What is being asked: Copy verbatim the block of lines in the entries below whose first line contains "destruct (ur_group_member_ecs rt" and whose last line contains "intros (sel &". Leave out all other lines.

====== Dataset ======

(** *** Eligible strategies *)

Lemma fast_strategies_spec (strategies : list ResolvedStrategy) rt id :
  fast_cache_strategies strategies rt !! id = Some true ->
  exists s, s ∈ strategies /\ st_id s = id /\
    forall t, t ∈ strategy_targets s -> has_member_specific_ecs rt t = false.
Proof.
  unfold fast_cache_strategies.
  assert (H : forall m : gmap string bool,
    foldl (fun m s => <[st_id s := fast_strategy rt s]> m) m strategies !! id =
      Some true ->
    m !! id = Some true \/ exists s, s ∈ strategies /\ st_id s = id /\ fast_strategy rt s = true).
  { induction strategies as [|s l IH]; intros m; cbn; [by left|].
    intros [H|(x & ? & ?)]%IH; [|right; exists x; set_solver].
    apply lookup_insert_Some in H as [[<- Ho]|[_ ?]]; [right; exists s; set_solver|by left]. }
  intros [Hm|(s & Hs & Hid & Ho)]%H; [by rewrite lookup_empty in Hm|].
  exists s. split_and!; [done..|]. intros t Ht. unfold fast_strategy in Ho. rewrite forallb_forall in Ho.
  apply list_elem_of_In, Ho in Ht. by apply negb_true_iff.
Qed.

Lemma decided_target p sel st q o :
  decided p sel st q o -> o.1.2 ∈ strategy_targets st.
Proof.
  unfold strategy_targets. intros [h _|i rule kind _ Hi _ _|_ _]; cbn; [set_solver| |set_solver].
  destruct kind; [set_solver..|]. destruct (sr_upstream rule) as [u|] eqn:Hu; cbn; [|set_solver].
  apply elem_of_cons. right. apply list_elem_of_omap. exists rule. split; [|done].
  by eapply list_elem_of_lookup_2.
Qed.

(** The Fast lookup is only tried for strategies none of whose targets has
    members with ECS settings of their own: whatever rule decides the request
    afterwards, one query is prepared for all members. *)
Theorem fast_eligible_uniform listeners strategies clients ps rt pr qn c d q addr :
  policy_inv listeners strategies clients (ps_index ps) ->
  ps_fast_strategies ps = fast_cache_strategies strategies rt ->
  prepare_context sha256 (ps_index ps) pr = Ok c -> fast_cache_eligible ps c = true ->
  evaluate_route (ps_index ps) c (Some qn) = Ok d ->
  prepare_query rt (rd_upstream d) q (rd_ecs d) addr =
  mk_prepared (effective_upstream_query q (rd_ecs d) addr) None.
Proof.
  intros Hp Hf Hc He Hd. unfold fast_cache_eligible in He. rewrite Hf in He.
  apply andb_true_iff in He as [_ He].
  destruct (fast_cache_strategies strategies rt !! _) as [[]|] eqn:E; [|done|done].
  apply fast_strategies_spec in E as (s & Hs & Hid & Ht).
  pose proof (context_strategy _ _ _ _ _ _ _ Hp Hc) as S.
  apply (rv_all _ _ _ (pv_routes _ _ _ _ Hp)) in Hs. rewrite Hid, S in Hs. injection Hs as <-.
  unfold evaluate_route in Hd. apply bind_ok in Hd as ([[[h m] u] e] & Hr & Hd).
  apply Ok_inj in Hd as <-. apply evaluate_rules_decided, decided_target in Hr. cbn in Hr.
  apply Ht in Hr. cbn [rd_upstream rd_ecs]. unfold prepare_query, has_member_specific_ecs in *.
  destruct (inherited_source _); cbn; [|done].
  destruct (ur_group_member_ecs rt !! u) as [members|]; cbn; [|done].
  replace (has_own_ecs (btree_list members)) with false; [done|]. symmetry.
  apply not_true_iff_false. apply not_true_iff_false in Hr. intros (x & Hx & Hs')%existsb_exists.
  apply Hr, existsb_exists. exists x. split; [|done]. destruct x as [k v].
  apply list_elem_of_In, elem_of_btree_list in Hx. by apply list_elem_of_In, elem_of_map_to_list.
Qed.

(** *** One key, one query *)

Context (sha_length : forall x, length (sha256 x) = 32%nat).

Lemma valid_context_namespace p r qn c ns :
  prepare_context sha256 p (policy_request r qn) = Ok c ->
  decision_namespace (pc_cache c) = Some ns -> valid_namespace ns.
Proof.
  intros (sel & _ & _ & _ & _ & _ & _ & Hc)%prepare_context_ok Hn. revert Hc. cbn.
  unfold select_cache, strategy_namespace, CacheStrategyId_from_validated_config_id, map_err.
  destruct (pc_client_config c ≫= rc_cache) as [cache|]; [|destruct (st_cache _) as [cache|]].
  - destruct (co_enabled cache); cbn; [|intros [= Hx]; by rewrite <-Hx in Hn].
    destruct (cache_digest _ _ _ _) as [dg|] eqn:Hd; [|intros [= Hx]; by rewrite <-Hx in Hn].
    destruct (validate_namespace_id _ _ _) as [[]|] eqn:Hv; cbn; [|done]. intros [= Hx].
    rewrite <-Hx in Hn. injection Hn as <-. split; [|done].
    unfold cache_digest in Hd. apply fmap_Some in Hd as (x & _ & ->). apply sha_length.
  - destruct (co_enabled cache); cbn; [|intros [= Hx]; by rewrite <-Hx in Hn].
    destruct (validate_namespace_id _ _ _) as [[]|] eqn:Hv; cbn; [|done]. intros [= Hx].
    rewrite <-Hx in Hn. by injection Hn as <-.
  - destruct (gc_enabled _); intros [= Hx]; rewrite <-Hx in Hn; [|done]. by injection Hn as <-.
Qed.

Lemma valid_fast_dims ps c r :
  valid_dimensions (mk_dimensions Fast (Some (cache_semantics_fingerprint sha256 ps c))
    (request_policy_fingerprint sha256 r) None None).
Proof.
  split; cbn; unfold valid_fingerprint; try done; intros fp.
  - intros [= <-]. apply sha_length.
  - intros (x & _ & ->)%fmap_Some. apply sha_length.
Qed.

Lemma valid_resolved_dims ps c t (q : CanonicalQuery) :
  valid_dimensions (mk_dimensions Resolved (Some (cache_semantics_fingerprint sha256 ps c)) None (Some (cache_fingerprint sha256 t))
    (ecs_cache_fingerprint sha256 q)).
Proof.
  split; cbn; unfold valid_fingerprint; try done; intros fp.
  - intros [= <-]. apply sha_length.
  - intros [= <-]. apply sha_length.
  - intros (x & _ & ->)%fmap_Some. apply sha_length.
Qed.

(** The byte strings hashed for a request. *)
Definition hash_inputs ps rt r : list (list byte) :=
  match ok (request_qname r) ≫= fun qn =>
        ok (prepare_context sha256 (ps_index ps) (policy_request r qn)) with
  | Some c => [semantics_input ps c]
  | None => []
  end ++
  option_list (subnet_bytes <$> client_subnet (dq_query r) (dq_client_addr r)) ++
  option_list (str_bytes ∘ pcq_upstream <$> prepare_cache_query sha256 ps rt r).

Definition no_collision ps rt r1 r2 : Prop :=
  forall x y, x ∈ hash_inputs ps rt r1 -> y ∈ hash_inputs ps rt r2 -> sha256 x = sha256 y -> x = y.

Definition contexts_fit ps r : Prop :=
  forall qn c, request_qname r = Ok qn ->
    prepare_context sha256 (ps_index ps) (policy_request r qn) = Ok c -> context_fits c.

Lemma fast_key_build ps c r k :
  fast_cache_key sha256 ps c r = Some k ->
  exists ns, decision_namespace (pc_cache c) = Some ns /\
    build_cache_key ns (with_edns_client_subnet (dq_query r) None) (dq_cache_compatibility r)
      (mk_dimensions Fast (Some (cache_semantics_fingerprint sha256 ps c))
         (request_policy_fingerprint sha256 r) None None) = Ok k.
Proof. intros (ns & Hn & Hk%ok_some)%bind_Some. eauto. Qed.

Lemma resolved_key_build sem plan r q k :
  cache_key_for_query sha256 sem plan r q = Some k ->
  exists ns, decision_namespace (rp_cache plan) = Some ns /\
    build_cache_key ns q (dq_cache_compatibility r)
      (mk_dimensions Resolved (Some sem) None
         (Some (cache_fingerprint sha256 (str_bytes (rp_upstream plan))))
         (ecs_cache_fingerprint sha256 q)) = Ok k.
Proof. intros (ns & Hn & Hk%ok_some)%bind_Some. eauto. Qed.

Lemma build_key_wire ns (q : CanonicalQuery) t dims k :
  build_cache_key ns q t dims = Ok k -> is_Some (to_vec (query_message q)).
Proof. unfold build_cache_key. intros H. inv_ok. by eexists. Qed.

(** Two requests whose Fast keys agree are evaluated and prepared alike. *)
Lemma fast_key_eq listeners strategies clients ps rt r1 r2 qn1 qn2 c1 c2 k1 k2 :
  policy_inv listeners strategies clients (ps_index ps) -> clients_named (ps_index ps) ->
  request_ok r1 -> request_ok r2 -> context_fits c1 -> context_fits c2 ->
  no_collision ps rt r1 r2 -> request_qname r1 = Ok qn1 -> request_qname r2 = Ok qn2 ->
  prepare_context sha256 (ps_index ps) (policy_request r1 qn1) = Ok c1 ->
  prepare_context sha256 (ps_index ps) (policy_request r2 qn2) = Ok c2 ->
  fast_cache_key sha256 ps c1 r1 = Some k1 -> fast_cache_key sha256 ps c2 r2 = Some k2 ->
  key_encoded k1 = key_encoded k2 ->
  evaluate_route (ps_index ps) c1 (Some qn1) = evaluate_route (ps_index ps) c2 (Some qn2) /\
  forall upstream selected, prepare_query rt upstream (dq_query r1) selected (dq_client_addr r1) =
    prepare_query rt upstream (dq_query r2) selected (dq_client_addr r2).
Proof.
  intros Hp Hn Q1 Q2 F1 F2 Hc N1 N2 P1 P2 K1 K2 Hk.
  apply fast_key_build in K1 as (ns1 & D1 & B1), K2 as (ns2 & D2 & B2).
  destruct (build_cache_key_inj _ _ _ _ _ _ _ _ _ _
    (valid_context_namespace _ _ _ _ _ P1 D1) (valid_context_namespace _ _ _ _ _ P2 D2)
    (rq_compat _ Q1) (rq_compat _ Q2) (valid_fast_dims _ _ _) (valid_fast_dims _ _ _) B1 B2 Hk)
    as (_ & _ & Hd & Hw & _).
  injection Hd as Hsem Hreq.
  assert (Hs : semantics_input ps c1 = semantics_input ps c2).
  { apply Hc; [..|done]; unfold hash_inputs; [rewrite N1|rewrite N2]; cbn;
      [rewrite P1|rewrite P2]; cbn; apply list_elem_of_here. }
  assert (Hsub : client_subnet (dq_query r1) (dq_client_addr r1) =
    client_subnet (dq_query r2) (dq_client_addr r2)).
  { unfold request_policy_fingerprint in Hreq.
    destruct (client_subnet (dq_query r1) _) as [s1|] eqn:E1,
      (client_subnet (dq_query r2) _) as [s2|] eqn:E2; try done.
    f_equal. injection Hreq as Hreq. apply subnet_bytes_inj.
    - by apply (client_subnet_ok r1).
    - by apply (client_subnet_ok r2).
    - apply Hc; [..|done]; unfold hash_inputs; [rewrite E1|rewrite E2]; cbn; set_solver. }
  destruct (build_key_wire _ _ _ _ _ B1) as [w W1].
  pose proof W1 as W2. rewrite Hw in W2.
  pose proof (wire_eq r1 r2 None None w Q1 Q2 wire_none wire_none W1 W2) as Hst.
  assert (Hq : query_question (dq_query r1) = query_question (dq_query r2))
    by exact (f_equal query_question Hst).
  destruct (same_semantics_context _ _ _ _ _ _ _ _ _ _ ps Hp Hn Q1 Q2 P1 P2 F1 F2 Hs)
    as (? & ? & ?).
  split.
  - assert (qn1 = qn2) as -> by (unfold request_qname in *; rewrite Hq in N1; congruence).
    by apply evaluate_route_eq.
  - intros upstream selected. by apply prepare_query_eq.
Qed.

(** C3: A cache key determines the upstream query. Two requests whose prepared
    cache queries have the same encoded key go to the same upstream with exactly
    the same DNS query, ECS option included, whatever their addresses, client ids
    and original options were; in particular an answer found under the Fast key,
    before any rule was matched, is the answer the rules would have led to. *)
Theorem cache_key_sound listeners strategies clients ps rt r1 r2 a b :
  policy_inv listeners strategies clients (ps_index ps) -> clients_named (ps_index ps) ->
  request_ok r1 -> request_ok r2 -> contexts_fit ps r1 -> contexts_fit ps r2 ->
  no_collision ps rt r1 r2 ->
  prepare_cache_query sha256 ps rt r1 = Some a -> prepare_cache_query sha256 ps rt r2 = Some b ->
  key_encoded (pcq_key a) = key_encoded (pcq_key b) ->
  pcq_upstream a = pcq_upstream b /\ pcq_query a = pcq_query b.
Proof.
  intros Hp Hn Q1 Q2 F1 F2 Hc Ha Hb Hk.
  pose proof (prepare_cache_query_inv _ _ _ _ Ha) as (qn1 & c1 & d1 & N1 & P1 & E1 & U1 & Y1 & K1).
  pose proof (prepare_cache_query_inv _ _ _ _ Hb) as (qn2 & c2 & d2 & N2 & P2 & E2 & U2 & Y2 & K2).
  destruct K1 as [K1|K1], K2 as [K2|K2].
  - destruct (fast_key_eq _ _ _ _ rt _ _ _ _ _ _ _ _ Hp Hn Q1 Q2 (F1 _ _ N1 P1) (F2 _ _ N2 P2) Hc
      N1 N2 P1 P2 K1 K2 Hk) as [He Hq].
    rewrite E1, E2 in He. injection He as ->. rewrite U1, U2, Y1, Y2. split; [done|].
    by rewrite Hq.
  - exfalso. apply fast_key_build in K1 as (ns1 & D1 & B1).
    apply resolved_key_build in K2 as (ns2 & D2 & B2).
    destruct (build_cache_key_inj _ _ _ _ _ _ _ _ _ _
      (valid_context_namespace _ _ _ _ _ P1 D1) (valid_context_namespace _ _ _ _ _ P2 D2)
      (rq_compat _ Q1) (rq_compat _ Q2) (valid_fast_dims _ _ _)
      (valid_resolved_dims _ _ _ _) B1 B2 Hk) as (_ & _ & Hd & _). done.
  - exfalso. apply resolved_key_build in K1 as (ns1 & D1 & B1).
    apply fast_key_build in K2 as (ns2 & D2 & B2).
    destruct (build_cache_key_inj _ _ _ _ _ _ _ _ _ _
      (valid_context_namespace _ _ _ _ _ P1 D1) (valid_context_namespace _ _ _ _ _ P2 D2)
      (rq_compat _ Q1) (rq_compat _ Q2) (valid_resolved_dims _ _ _ _)
      (valid_fast_dims _ _ _) B1 B2 Hk) as (_ & _ & Hd & _). done.
  - apply resolved_key_build in K1 as (ns1 & D1 & B1), K2 as (ns2 & D2 & B2).
    destruct (build_cache_key_inj _ _ _ _ _ _ _ _ _ _
      (valid_context_namespace _ _ _ _ _ P1 D1) (valid_context_namespace _ _ _ _ _ P2 D2)
      (rq_compat _ Q1) (rq_compat _ Q2) (valid_resolved_dims _ _ _ _)
      (valid_resolved_dims _ _ _ _) B1 B2 Hk) as (_ & _ & Hd & Hw & _).
    injection Hd as _ Htgt _. split.
    + apply str_bytes_inj, Hc; [unfold hash_inputs; rewrite Ha; set_solver
        |unfold hash_inputs; rewrite Hb; set_solver|]. rewrite U1, U2. exact Htgt.
    + destruct (prepared_query_subnet rt (rd_upstream d1) r1 (rd_ecs d1) Q1) as (s1 & O1 & S1).
      destruct (prepared_query_subnet rt (rd_upstream d2) r2 (rd_ecs d2) Q2) as (s2 & O2 & S2).
      destruct (build_key_wire _ _ _ _ _ B1) as [w W1]. pose proof W1 as W2. rewrite Hw in W2.
      rewrite Y1, S1 in W1 |- *. rewrite Y2, S2 in W2 |- *. by eapply (wire_eq r1 r2 s1 s2).
Qed.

======

Answer box:
  destruct (ur_group_member_ecs rt !! u) as [members|]; cbn; [|done].
  replace (has_own_ecs (btree_list members)) with false; [done|]. symmetry.
  apply not_true_iff_false. apply not_true_iff_false in Hr. intros (x & Hx & Hs')%existsb_exists.
  apply Hr, existsb_exists. exists x. split; [|done]. destruct x as [k v].
  apply list_elem_of_In, elem_of_btree_list in Hx. by apply list_elem_of_In, elem_of_map_to_list.
Qed.

(** *** One key, one query *)

Context (sha_length : forall x, length (sha256 x) = 32%nat).

Lemma valid_context_namespace p r qn c ns :
  prepare_context sha256 p (policy_request r qn) = Ok c ->
  decision_namespace (pc_cache c) = Some ns -> valid_namespace ns.
Proof.
  intros (sel & _ & _ & _ & _ & _ & _ & Hc)%prepare_context_ok Hn. revert Hc. cbn.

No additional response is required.